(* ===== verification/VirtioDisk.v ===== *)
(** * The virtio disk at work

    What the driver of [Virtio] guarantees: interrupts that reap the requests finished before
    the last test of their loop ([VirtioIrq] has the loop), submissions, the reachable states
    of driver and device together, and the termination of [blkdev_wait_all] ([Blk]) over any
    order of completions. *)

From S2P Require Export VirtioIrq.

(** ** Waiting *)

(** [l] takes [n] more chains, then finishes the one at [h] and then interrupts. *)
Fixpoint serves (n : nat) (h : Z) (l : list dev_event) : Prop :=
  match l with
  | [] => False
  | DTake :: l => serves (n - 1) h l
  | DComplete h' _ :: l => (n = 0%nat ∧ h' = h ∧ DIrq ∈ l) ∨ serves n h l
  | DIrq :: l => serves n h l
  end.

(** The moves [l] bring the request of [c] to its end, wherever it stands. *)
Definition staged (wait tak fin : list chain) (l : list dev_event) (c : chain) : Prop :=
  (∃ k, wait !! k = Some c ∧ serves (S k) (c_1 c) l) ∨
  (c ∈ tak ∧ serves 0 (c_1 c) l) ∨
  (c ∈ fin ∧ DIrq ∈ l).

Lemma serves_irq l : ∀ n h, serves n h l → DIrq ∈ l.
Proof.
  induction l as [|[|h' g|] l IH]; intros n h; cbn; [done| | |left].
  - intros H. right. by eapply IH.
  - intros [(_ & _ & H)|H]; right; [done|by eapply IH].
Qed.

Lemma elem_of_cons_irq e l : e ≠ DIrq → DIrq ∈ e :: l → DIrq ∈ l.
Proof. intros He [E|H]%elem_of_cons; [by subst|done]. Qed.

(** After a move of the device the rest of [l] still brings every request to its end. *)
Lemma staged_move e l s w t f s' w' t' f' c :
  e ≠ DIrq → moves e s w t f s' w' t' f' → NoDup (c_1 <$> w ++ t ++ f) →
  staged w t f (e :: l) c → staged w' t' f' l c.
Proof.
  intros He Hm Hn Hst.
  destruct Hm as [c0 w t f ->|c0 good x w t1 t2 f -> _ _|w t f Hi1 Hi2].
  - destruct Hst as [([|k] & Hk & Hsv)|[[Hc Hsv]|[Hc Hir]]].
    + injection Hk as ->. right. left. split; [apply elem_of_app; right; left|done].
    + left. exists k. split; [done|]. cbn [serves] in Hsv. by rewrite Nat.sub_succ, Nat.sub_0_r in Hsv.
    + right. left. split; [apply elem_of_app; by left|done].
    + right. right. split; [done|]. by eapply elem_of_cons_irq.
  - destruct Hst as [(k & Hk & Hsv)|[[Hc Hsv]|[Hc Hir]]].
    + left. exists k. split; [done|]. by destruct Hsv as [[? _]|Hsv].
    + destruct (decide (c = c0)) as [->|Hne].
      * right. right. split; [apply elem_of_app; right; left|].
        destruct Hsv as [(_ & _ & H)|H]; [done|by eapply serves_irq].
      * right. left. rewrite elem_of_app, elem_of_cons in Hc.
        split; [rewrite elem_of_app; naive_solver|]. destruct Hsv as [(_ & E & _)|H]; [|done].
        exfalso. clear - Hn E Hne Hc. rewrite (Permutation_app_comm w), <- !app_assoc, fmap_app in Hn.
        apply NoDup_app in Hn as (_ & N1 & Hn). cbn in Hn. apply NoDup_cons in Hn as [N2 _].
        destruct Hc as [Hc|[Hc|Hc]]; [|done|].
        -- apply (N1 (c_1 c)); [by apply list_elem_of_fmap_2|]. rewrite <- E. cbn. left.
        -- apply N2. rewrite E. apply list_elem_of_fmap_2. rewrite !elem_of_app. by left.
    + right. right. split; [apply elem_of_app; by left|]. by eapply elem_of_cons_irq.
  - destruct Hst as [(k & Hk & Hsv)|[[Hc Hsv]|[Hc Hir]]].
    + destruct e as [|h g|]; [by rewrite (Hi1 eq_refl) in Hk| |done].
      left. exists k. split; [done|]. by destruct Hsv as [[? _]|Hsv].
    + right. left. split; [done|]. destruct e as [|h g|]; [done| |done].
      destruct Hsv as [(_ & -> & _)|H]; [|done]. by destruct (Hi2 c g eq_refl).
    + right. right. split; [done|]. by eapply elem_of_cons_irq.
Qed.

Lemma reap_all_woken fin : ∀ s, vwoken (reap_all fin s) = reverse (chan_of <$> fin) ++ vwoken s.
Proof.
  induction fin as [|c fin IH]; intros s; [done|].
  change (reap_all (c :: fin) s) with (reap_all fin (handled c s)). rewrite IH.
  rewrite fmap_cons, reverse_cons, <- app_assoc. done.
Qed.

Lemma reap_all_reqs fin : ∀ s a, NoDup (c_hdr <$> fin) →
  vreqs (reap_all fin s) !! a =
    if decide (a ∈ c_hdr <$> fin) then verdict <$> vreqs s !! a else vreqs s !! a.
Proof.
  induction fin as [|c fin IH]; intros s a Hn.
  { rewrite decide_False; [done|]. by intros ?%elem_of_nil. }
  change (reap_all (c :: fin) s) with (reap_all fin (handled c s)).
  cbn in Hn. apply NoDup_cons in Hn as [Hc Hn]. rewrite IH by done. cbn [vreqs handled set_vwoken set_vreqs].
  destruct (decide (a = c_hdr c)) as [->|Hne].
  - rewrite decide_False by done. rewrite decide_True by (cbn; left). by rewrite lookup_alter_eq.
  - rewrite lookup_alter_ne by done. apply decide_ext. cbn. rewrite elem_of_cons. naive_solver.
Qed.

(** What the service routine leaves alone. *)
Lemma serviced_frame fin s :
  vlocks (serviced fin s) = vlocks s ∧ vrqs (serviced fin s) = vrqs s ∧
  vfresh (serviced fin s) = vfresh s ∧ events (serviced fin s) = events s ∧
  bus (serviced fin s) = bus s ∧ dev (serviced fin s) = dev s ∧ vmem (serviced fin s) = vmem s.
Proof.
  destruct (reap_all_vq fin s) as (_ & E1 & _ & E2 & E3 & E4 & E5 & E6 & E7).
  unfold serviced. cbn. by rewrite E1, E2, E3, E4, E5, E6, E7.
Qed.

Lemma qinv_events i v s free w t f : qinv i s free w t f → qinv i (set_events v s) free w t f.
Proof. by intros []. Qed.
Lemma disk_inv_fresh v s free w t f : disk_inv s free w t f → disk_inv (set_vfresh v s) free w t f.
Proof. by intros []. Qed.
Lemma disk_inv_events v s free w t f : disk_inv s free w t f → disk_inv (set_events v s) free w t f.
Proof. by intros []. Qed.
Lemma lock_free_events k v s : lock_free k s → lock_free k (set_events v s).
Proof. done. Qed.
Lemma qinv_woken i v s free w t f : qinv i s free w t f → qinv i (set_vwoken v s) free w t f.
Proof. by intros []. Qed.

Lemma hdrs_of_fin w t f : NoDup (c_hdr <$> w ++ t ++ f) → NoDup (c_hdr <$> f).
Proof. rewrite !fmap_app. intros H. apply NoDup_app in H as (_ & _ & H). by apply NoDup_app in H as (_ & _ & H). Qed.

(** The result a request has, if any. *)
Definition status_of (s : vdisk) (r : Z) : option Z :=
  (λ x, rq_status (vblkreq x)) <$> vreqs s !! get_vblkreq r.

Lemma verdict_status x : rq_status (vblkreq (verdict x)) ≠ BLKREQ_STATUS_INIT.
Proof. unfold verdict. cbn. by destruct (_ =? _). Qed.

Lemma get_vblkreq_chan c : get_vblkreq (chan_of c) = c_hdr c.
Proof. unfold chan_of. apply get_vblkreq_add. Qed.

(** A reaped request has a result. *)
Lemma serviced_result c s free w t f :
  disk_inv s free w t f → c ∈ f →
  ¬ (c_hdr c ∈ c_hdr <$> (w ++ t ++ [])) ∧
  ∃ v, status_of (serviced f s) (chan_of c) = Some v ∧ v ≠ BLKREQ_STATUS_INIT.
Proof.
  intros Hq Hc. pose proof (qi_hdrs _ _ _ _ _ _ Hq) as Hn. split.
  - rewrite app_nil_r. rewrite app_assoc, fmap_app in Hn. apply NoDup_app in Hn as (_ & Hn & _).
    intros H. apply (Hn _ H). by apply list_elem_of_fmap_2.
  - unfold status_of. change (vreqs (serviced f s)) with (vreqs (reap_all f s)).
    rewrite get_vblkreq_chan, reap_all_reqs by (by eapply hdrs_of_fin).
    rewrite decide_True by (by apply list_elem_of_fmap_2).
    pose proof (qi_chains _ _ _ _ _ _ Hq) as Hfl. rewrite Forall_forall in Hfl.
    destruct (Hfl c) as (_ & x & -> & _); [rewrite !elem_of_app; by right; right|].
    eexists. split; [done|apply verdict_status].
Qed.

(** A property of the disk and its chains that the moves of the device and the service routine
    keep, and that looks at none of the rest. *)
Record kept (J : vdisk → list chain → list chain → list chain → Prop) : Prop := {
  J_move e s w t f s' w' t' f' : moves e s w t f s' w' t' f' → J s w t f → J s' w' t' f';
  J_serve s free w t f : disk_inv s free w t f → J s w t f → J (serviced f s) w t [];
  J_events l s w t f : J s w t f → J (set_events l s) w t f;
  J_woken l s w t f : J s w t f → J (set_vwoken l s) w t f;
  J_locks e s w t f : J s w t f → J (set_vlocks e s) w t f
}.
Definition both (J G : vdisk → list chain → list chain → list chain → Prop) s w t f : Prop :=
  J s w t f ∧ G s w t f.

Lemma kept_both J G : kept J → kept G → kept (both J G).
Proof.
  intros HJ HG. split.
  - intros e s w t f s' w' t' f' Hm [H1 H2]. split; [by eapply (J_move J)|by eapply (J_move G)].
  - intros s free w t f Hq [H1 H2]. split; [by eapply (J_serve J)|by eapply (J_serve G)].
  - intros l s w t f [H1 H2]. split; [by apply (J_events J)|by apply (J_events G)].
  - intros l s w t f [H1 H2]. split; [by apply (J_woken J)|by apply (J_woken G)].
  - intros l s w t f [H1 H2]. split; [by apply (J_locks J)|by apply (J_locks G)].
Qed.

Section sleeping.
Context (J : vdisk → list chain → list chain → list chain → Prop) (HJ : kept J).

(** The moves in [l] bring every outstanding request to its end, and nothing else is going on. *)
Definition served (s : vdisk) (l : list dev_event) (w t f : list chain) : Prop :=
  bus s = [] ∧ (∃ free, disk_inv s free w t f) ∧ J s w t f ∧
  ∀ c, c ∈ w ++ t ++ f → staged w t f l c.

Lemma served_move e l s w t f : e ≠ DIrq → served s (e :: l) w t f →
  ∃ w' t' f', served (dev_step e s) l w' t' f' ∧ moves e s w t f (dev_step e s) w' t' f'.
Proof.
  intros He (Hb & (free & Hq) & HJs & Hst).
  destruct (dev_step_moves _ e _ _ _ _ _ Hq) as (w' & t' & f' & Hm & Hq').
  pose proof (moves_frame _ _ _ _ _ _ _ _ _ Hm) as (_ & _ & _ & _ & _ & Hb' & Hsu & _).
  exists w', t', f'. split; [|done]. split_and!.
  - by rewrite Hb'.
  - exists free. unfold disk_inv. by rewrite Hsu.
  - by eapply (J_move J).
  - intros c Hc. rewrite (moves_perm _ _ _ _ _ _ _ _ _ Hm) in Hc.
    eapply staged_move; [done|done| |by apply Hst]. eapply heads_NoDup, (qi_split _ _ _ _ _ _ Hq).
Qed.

§ **Your assignment**: Return nothing but the lines from the top of the records above through the line that has "c0)) as [->|Hne].". Keep each one exact.

§ **Answer section**:
(* ===== verification/VirtioDisk.v ===== *)
(** * The virtio disk at work

    What the driver of [Virtio] guarantees: interrupts that reap the requests finished before
    the last test of their loop ([VirtioIrq] has the loop), submissions, the reachable states
    of driver and device together, and the termination of [blkdev_wait_all] ([Blk]) over any
    order of completions. *)

From S2P Require Export VirtioIrq.

(** ** Waiting *)

(** [l] takes [n] more chains, then finishes the one at [h] and then interrupts. *)
Fixpoint serves (n : nat) (h : Z) (l : list dev_event) : Prop :=
  match l with
  | [] => False
  | DTake :: l => serves (n - 1) h l
  | DComplete h' _ :: l => (n = 0%nat ∧ h' = h ∧ DIrq ∈ l) ∨ serves n h l
  | DIrq :: l => serves n h l
  end.

(** The moves [l] bring the request of [c] to its end, wherever it stands. *)
Definition staged (wait tak fin : list chain) (l : list dev_event) (c : chain) : Prop :=
  (∃ k, wait !! k = Some c ∧ serves (S k) (c_1 c) l) ∨
  (c ∈ tak ∧ serves 0 (c_1 c) l) ∨
  (c ∈ fin ∧ DIrq ∈ l).

Lemma serves_irq l : ∀ n h, serves n h l → DIrq ∈ l.
Proof.
  induction l as [|[|h' g|] l IH]; intros n h; cbn; [done| | |left].
  - intros H. right. by eapply IH.
  - intros [(_ & _ & H)|H]; right; [done|by eapply IH].
Qed.

Lemma elem_of_cons_irq e l : e ≠ DIrq → DIrq ∈ e :: l → DIrq ∈ l.
Proof. intros He [E|H]%elem_of_cons; [by subst|done]. Qed.

(** After a move of the device the rest of [l] still brings every request to its end. *)
Lemma staged_move e l s w t f s' w' t' f' c :
  e ≠ DIrq → moves e s w t f s' w' t' f' → NoDup (c_1 <$> w ++ t ++ f) →
  staged w t f (e :: l) c → staged w' t' f' l c.
Proof.
  intros He Hm Hn Hst.
  destruct Hm as [c0 w t f ->|c0 good x w t1 t2 f -> _ _|w t f Hi1 Hi2].
  - destruct Hst as [([|k] & Hk & Hsv)|[[Hc Hsv]|[Hc Hir]]].
    + injection Hk as ->. right. left. split; [apply elem_of_app; right; left|done].
    + left. exists k. split; [done|]. cbn [serves] in Hsv. by rewrite Nat.sub_succ, Nat.sub_0_r in Hsv.
    + right. left. split; [apply elem_of_app; by left|done].
    + right. right. split; [done|]. by eapply elem_of_cons_irq.
  - destruct Hst as [(k & Hk & Hsv)|[[Hc Hsv]|[Hc Hir]]].
    + left. exists k. split; [done|]. by destruct Hsv as [[? _]|Hsv].
    + destruct (decide (c = c0)) as [->|Hne].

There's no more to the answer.